##### Raw data #####

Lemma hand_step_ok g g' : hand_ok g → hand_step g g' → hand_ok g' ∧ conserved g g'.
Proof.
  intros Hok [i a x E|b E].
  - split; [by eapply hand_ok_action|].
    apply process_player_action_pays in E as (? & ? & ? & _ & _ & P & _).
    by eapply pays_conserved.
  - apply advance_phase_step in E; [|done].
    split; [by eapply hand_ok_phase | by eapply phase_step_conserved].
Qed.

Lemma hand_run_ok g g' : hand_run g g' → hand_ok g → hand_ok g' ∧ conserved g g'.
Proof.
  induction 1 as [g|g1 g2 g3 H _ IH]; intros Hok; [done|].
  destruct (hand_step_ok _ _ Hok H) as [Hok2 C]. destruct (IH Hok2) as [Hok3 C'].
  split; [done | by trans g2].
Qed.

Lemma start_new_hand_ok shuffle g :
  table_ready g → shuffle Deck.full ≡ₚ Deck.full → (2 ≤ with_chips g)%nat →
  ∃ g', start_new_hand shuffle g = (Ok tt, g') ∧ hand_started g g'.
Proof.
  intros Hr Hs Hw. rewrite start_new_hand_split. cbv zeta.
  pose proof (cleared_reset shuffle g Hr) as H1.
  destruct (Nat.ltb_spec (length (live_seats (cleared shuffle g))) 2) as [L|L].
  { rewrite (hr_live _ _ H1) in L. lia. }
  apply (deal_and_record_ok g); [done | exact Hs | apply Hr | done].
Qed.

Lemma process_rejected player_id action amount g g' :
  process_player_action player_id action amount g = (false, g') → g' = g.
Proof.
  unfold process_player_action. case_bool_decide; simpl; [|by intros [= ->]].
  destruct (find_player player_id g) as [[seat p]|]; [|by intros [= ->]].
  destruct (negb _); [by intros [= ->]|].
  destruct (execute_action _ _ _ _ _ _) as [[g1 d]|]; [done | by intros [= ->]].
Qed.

#####

Word for word, set down all the lines above.

Lemma hand_step_ok g g' : hand_ok g → hand_step g g' → hand_ok g' ∧ conserved g g'.
Proof.
  intros Hok [i a x E|b E].
  - split; [by eapply hand_ok_action|].
    apply process_player_action_pays in E as (? & ? & ? & _ & _ & P & _).
    by eapply pays_conserved.
  - apply advance_phase_step in E; [|done].
    split; [by eapply hand_ok_phase | by eapply phase_step_conserved].
Qed.

Lemma hand_run_ok g g' : hand_run g g' → hand_ok g → hand_ok g' ∧ conserved g g'.
Proof.
  induction 1 as [g|g1 g2 g3 H _ IH]; intros Hok; [done|].
  destruct (hand_step_ok _ _ Hok H) as [Hok2 C]. destruct (IH Hok2) as [Hok3 C'].
  split; [done | by trans g2].
Qed.

Lemma start_new_hand_ok shuffle g :
  table_ready g → shuffle Deck.full ≡ₚ Deck.full → (2 ≤ with_chips g)%nat →
  ∃ g', start_new_hand shuffle g = (Ok tt, g') ∧ hand_started g g'.
Proof.
  intros Hr Hs Hw. rewrite start_new_hand_split. cbv zeta.
  pose proof (cleared_reset shuffle g Hr) as H1.
  destruct (Nat.ltb_spec (length (live_seats (cleared shuffle g))) 2) as [L|L].
  { rewrite (hr_live _ _ H1) in L. lia. }
  apply (deal_and_record_ok g); [done | exact Hs | apply Hr | done].
Qed.

Lemma process_rejected player_id action amount g g' :
  process_player_action player_id action amount g = (false, g') → g' = g.
Proof.
  unfold process_player_action. case_bool_decide; simpl; [|by intros [= ->]].
  destruct (find_player player_id g) as [[seat p]|]; [|by intros [= ->]].
  destruct (negb _); [by intros [= ->]|].
  destruct (execute_action _ _ _ _ _ _) as [[g1 d]|]; [done | by intros [= ->]].
Qed.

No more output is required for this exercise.